Question

Solve the differential equation $(e^x+1)ydy+(y+1)dx=0$

Answer 1

We have,

$(e^x+1)ydy+(y+1)dx=0$

$(e^x+1)ydy=-(y+1)dx$

$\frac{y}{(y+1)}dy=-\frac{1}{(e^x+1)}dx$

On taking integration both sides, we get

$\int \frac{y}{(y+1)}dy=-\int \frac{1}{(e^x+1)}dx$

$\int \frac{y+1-1}{(y+1)}dy=-\int \frac{1}{(e^x+1)}dx$

$\int 1dy-\int \frac{1}{(y+1)}dy=-\int \frac{e^x}{e^x(e^x+1)}dx$ ……. (1)

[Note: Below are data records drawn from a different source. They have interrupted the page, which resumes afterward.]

Lemma occurrence_at s i p : s ∈ ss.*1 → starts_with s (drop i p) = true → ∃ x y, p = x ++ s ++ y ∧ length x = i.
Proof using Hsep.
  intros Hs [r Hr]%starts_with_iff. exists (take i p), r. rewrite <- Hr, take_drop. split; [done|].
  rewrite length_take. apply (f_equal length) in Hr. rewrite length_drop, length_app in Hr.
  pose proof (sep_nonempty _ Hsep s Hs). destruct s; simpl in *; [done|lia].
Qed.
Lemma start_clean s i p : s ∈ ss.*1 → starts_with s (drop i p) = true → clean p i.
Proof using Hsep.
  intros Hs Hi t j Ht Hj Hlt. destruct (occurrence_at _ _ _ Hs Hi) as (x & y & Hp & <-).
  destruct (occurrence_at _ _ _ Ht Hj) as (x' & y' & Hp' & <-).
  apply (sep_disjoint _ Hsep t s x' y' x y Ht Hs); [congruence|lia].
Qed.

Lemma avoid_secret_le p e s : avoid_secret p e s ≤ e.
Proof. unfold avoid_secret. destruct (list_find _ _) as [[]|] eqn:E; [|done]. apply list_find_Some in E. lia. Qed.
Lemma avoid_secrets_le p l e : foldl (avoid_secret p) e l ≤ e.
Proof. revert e. induction l as [|s l IH]; intros e; simpl; [done|]. etrans; [apply IH|apply avoid_secret_le]. Qed.

Lemma avoid_secrets_clean p e : clean p (foldl (avoid_secret p) e ss.*1).
Proof using Hsep.
  assert (∀ l done_, done_ ++ l = ss.*1 → ∀ e,
    clean p e ∨ (∀ s i, s ∈ done_ → starts_with s (drop i p) = true → i < e → i + length s ≤ e) →
    clean p (foldl (avoid_secret p) e l)) as Hind; [|apply (Hind (ss.*1) []); [done|right; intros ? ? ?%elem_of_nil; done]].
  clear e. induction l as [|s l IH]; intros d Heq e He.
  - rewrite app_nil_r in Heq. subst d. destruct He as [|He]; [done|]. intros t i Ht. by apply He.
  - cbn. apply (IH (d ++ [s])); [by rewrite <- app_assoc|].
    assert (s ∈ ss.*1) as Hs by (rewrite <- Heq; set_solver).
    unfold avoid_secret. destruct (list_find _ _) as [[k start]|] eqn:E.
    + left. apply list_find_Some in E as (Hin%list_elem_of_lookup_2 & _ & _).
      apply occurrences_iff in Hin; [|by apply (sep_nonempty _ Hsep)]. by eapply start_clean.
    + destruct He as [|He]; [by left|right]. intros t i [Ht| ->%list_elem_of_singleton]%elem_of_app Hi Hlt; [by eapply He|].
      destruct (decide (i + length s ≤ e)) as [|Hov]; [done|exfalso].
      apply list_find_None in E. rewrite Forall_forall in E. apply (E i); [|lia].
      apply occurrences_iff; [by apply (sep_nonempty _ Hsep)|done].
Qed.

Lemma avoid_matches_clean at_ p e prev quoted : starts_outside at_ → clean p e →
  clean p (avoidSplittingRedactionMatch p e at_ prev quoted) ∧ avoidSplittingRedactionMatch p e at_ prev quoted ≤ e.
Proof using Hsep.
  intros Hout Hc. unfold avoidSplittingRedactionMatch.
  assert (∀ l e, (∀ m, m ∈ l → m ∈ matches at_ 0 0 None p) → clean p e →
            clean p (foldl (avoid_match p prev quoted) e l) ∧ foldl (avoid_match p prev quoted) e l ≤ e) as Hind; [|by apply Hind].
  clear e Hc. induction l as [|[i n] l IH]; intros e Hl Hc; [done|]. cbn.
  assert (clean p (avoid_match p prev quoted e (i, n)) ∧ avoid_match p prev quoted e (i, n) ≤ e) as [Hc' Hle].
  { unfold avoid_match. destruct (_ && _ && _) eqn:E; [|done]. rewrite !andb_true_iff, !Nat.ltb_lt in E. cbn in *. split; [|lia].
    intros s j Hs Hj Hlt. destruct (decide (j + length s ≤ i)) as [|Hov]; [done|exfalso].
    assert ((i, n) ∈ matches at_ 0 0 None p) as Hm by (apply Hl; by left).
    apply matches_at in Hm as (_ & Hm & Hn). rewrite Nat.sub_0_r in Hm.
    destruct (occurrence_at _ _ _ Hs Hj) as (x & y & -> & <-).
    pose (k := i - length x). assert (∃ a c b, s = a ++ c :: b ∧ S (length a) = k ∧ b ≠ []) as (a & c & b & -> & Ha & Hb).
    { destruct (lookup_lt_is_Some_2 s (k - 1)) as [c Hc0]; [lia|]. exists (take (k - 1) s), c, (drop k s).
      pose proof (take_drop_middle s (k - 1) c Hc0) as Hmid. replace (S (k - 1)) with k in Hmid by lia.
      split_and!; [done|rewrite length_take; lia|]. intros H. apply (f_equal length) in H. rewrite length_drop in H. simpl in H. lia. }
    assert (opens c b = false) as Hno by (by eapply (sep_tokens _ Hsep)).
    assert (x ++ (a ++ c :: b) ++ y = (x ++ a ++ [c]) ++ b ++ y) as Hp by (by rewrite <- !app_assoc; simpl).
    rewrite Hp in Hm. assert (i = length (x ++ a ++ [c])) as Hi by (rewrite !length_app; simpl; lia).
    rewrite Hi in Hm. rewrite drop_app_length in Hm.
    replace (before_at None ((x ++ a ++ [c]) ++ b ++ y) (length (x ++ a ++ [c]))) with (Some c) in Hm.
    2:{ replace (length (x ++ a ++ [c])) with (S (length (x ++ a))) by (rewrite !length_app; simpl; lia). cbn [before_at].
        rewrite (app_assoc x a [c]), <- (app_assoc (x ++ a)). simpl. by rewrite list_lookup_middle. }
    unfold match_length in Hm. destruct (at_ (Some c) (b ++ y)) eqn:Eat; [|lia].
    rewrite (Hout _ _ _ _ _ Eat eq_refl Hb) in Hno. done. }
  destruct (IH (avoid_match p prev quoted e (i, n))) as [? ?]; [intros m Hm; apply Hl; by right|done|]. split; [done|lia].
Qed.

(** The longest suffix that begins a secret. *)
Lemma longer_suffix_spec p s longest n : length (longer_suffix p s longest) ≥ length longest ∧
  (n ≤ length p → n < length s → starts_with (suffix n p) s = true → n ≤ length (longer_suffix p s longest)).
Proof.
  unfold longer_suffix. set (maximum := Nat.min _ _). destruct (list_find _ _) as [[k m]|] eqn:E.
  - apply list_find_Some in E as (Hk & Hm & Hfirst).
    assert (k < maximum - length longest) as Hlt by (apply lookup_lt_Some in Hk; by rewrite length_reverse, length_seq in Hk).
    assert (∀ j, j < maximum - length longest → reverse (seq (S (length longest)) (maximum - length longest)) !! j = Some (maximum - j)) as Hrev.
    { intros j Hj. rewrite reverse_lookup by (rewrite length_seq; lia). rewrite length_seq, lookup_seq_lt by lia. f_equal. lia. }
    rewrite Hrev in Hk by done. injection Hk as <-.
    assert (length (suffix (maximum - k) p) = maximum - k) as Hlen by (unfold suffix; rewrite length_drop; lia).
    rewrite Hlen. split; [lia|]. intros Hn Hs Hpre. destruct (decide (n ≤ maximum - k)) as [|Hgt]; [done|exfalso].
    apply (Hfirst (maximum - n) n); [|lia|done]. rewrite Hrev by lia. f_equal. lia.
  - split; [lia|]. intros Hn Hs Hpre. destruct (decide (n ≤ length longest)) as [|Hgt]; [done|exfalso].
    apply list_find_None in E. rewrite Forall_forall in E. apply (E n); [|done].
    apply elem_of_reverse, elem_of_seq. lia.
Qed.
Lemma longest_spec p l s n : s ∈ l → n ≤ length p → n < length s → starts_with (suffix n p) s = true →
  n ≤ length (longestSecretPrefixSuffix p l).
Proof.
  intros Hin Hn Hs Hpre. unfold longestSecretPrefixSuffix.
  assert (∀ l acc, length acc ≤ length (foldl (λ longest secret, longer_suffix p secret longest) acc l)) as Hmono.
  { clear. induction l as [|t l IH]; intros acc; [done|]. cbn. etrans; [|apply IH]. apply (longer_suffix_spec p t acc 0). }
  generalize (@nil N) as acc. revert Hin. induction l as [|t l IH]; intros Hin acc; [by apply elem_of_nil in Hin|]. cbn.
  apply elem_of_cons in Hin as [<-|Hin]; [|by apply IH]. etrans; [|apply Hmono]. by apply longer_suffix_spec.
Qed.

Lemma safe_end_le p prev : safe_end ss.*1 p prev ≤ length p - length (longestSecretPrefixSuffix p ss.*1).
Proof using Hsep.
  unfold safe_end. etrans; [apply (avoid_matches_clean _ _ _ _ _ bearer_outside)|].
  - apply (avoid_matches_clean _ _ _ _ _ field_outside), avoid_secrets_clean.
  - etrans; [apply (avoid_matches_clean _ _ _ _ _ field_outside), avoid_secrets_clean|]. etrans; [apply avoid_secrets_le|]. lia.
Qed.

Lemma safe_end_whole p prev rest s : s ∈ ss.*1 → let e := safe_end ss.*1 p prev in whole s (take e p) (drop e p ++ rest).
Proof using Hsep.
  intros Hs e x y Heq Hlt. pose proof (safe_end_le p prev) as Hle. fold e in Hle.
  assert (clean p e) as Hc.
  { apply (avoid_matches_clean _ _ _ _ _ bearer_outside), (avoid_matches_clean _ _ _ _ _ field_outside), avoid_secrets_clean. }
  rewrite app_assoc, take_drop in Heq. rewrite length_take in *. replace (e `min` length p) with e in * by lia.
  destruct (decide (length x + length s ≤ length p)) as [Hin|Hout].
  - apply (Hc s); [done| |done]. apply starts_with_iff. exists (drop (length s) (drop (length x) p)).
    rewrite <- (take_drop (length s) (drop (length x) p)) at 1. f_equal.
    apply (f_equal (drop (length x))) in Heq. rewrite drop_app_length, drop_app_le in Heq by lia.
    apply (f_equal (take (length s))) in Heq. rewrite take_app_length, take_app_le in Heq by (rewrite length_drop; lia). exact Heq.
  - exfalso. pose (n := length p - length x). enough (n ≤ length (longestSecretPrefixSuffix p ss.*1)) by lia.
    apply (longest_spec p _ s); [done|lia|lia|]. unfold suffix, n. replace (length p - (length p - length x)) with (length x) by lia.
    apply starts_with_iff. exists (drop n s).
    apply (f_equal (drop (length x))) in Heq. rewrite drop_app_length, drop_app_le in Heq by lia.
    apply (f_equal (take n)) in Heq. rewrite (take_app_le s) in Heq by (unfold n; lia).
    rewrite take_app_le, take_ge in Heq by (rewrite length_drop; unfold n; lia).
    rewrite Heq, take_drop. reflexivity.
Qed.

Let $I=-\int \frac{e^x}{e^x(e^x+1)}dx$

Let $t=e^x$

$dt=e^{x}dx$

Therefore,

$I=-\int \frac{1}{t(t+1)}dt$

$I=-\int (\frac{1}{t}-\frac{1}{t+1})dt$

$I=-(\ln \left(t\right)-\ln (t+1))$

$I=\ln (t+1)-\ln \left(t\right)$

$I=\ln (e^x+1)-\ln \left(e^x\right)$

$I=\ln \left(\frac{e^x+1}{e^x}\right)$

From equation (1),

$\int 1dy-\int \frac{1}{(y+1)}dy=\ln \left(\frac{e^x+1}{e^x}\right)$

$y-\ln (y+1)=\ln \left(\frac{e^x+1}{e^x}\right)+C$

Hence, this is the answer.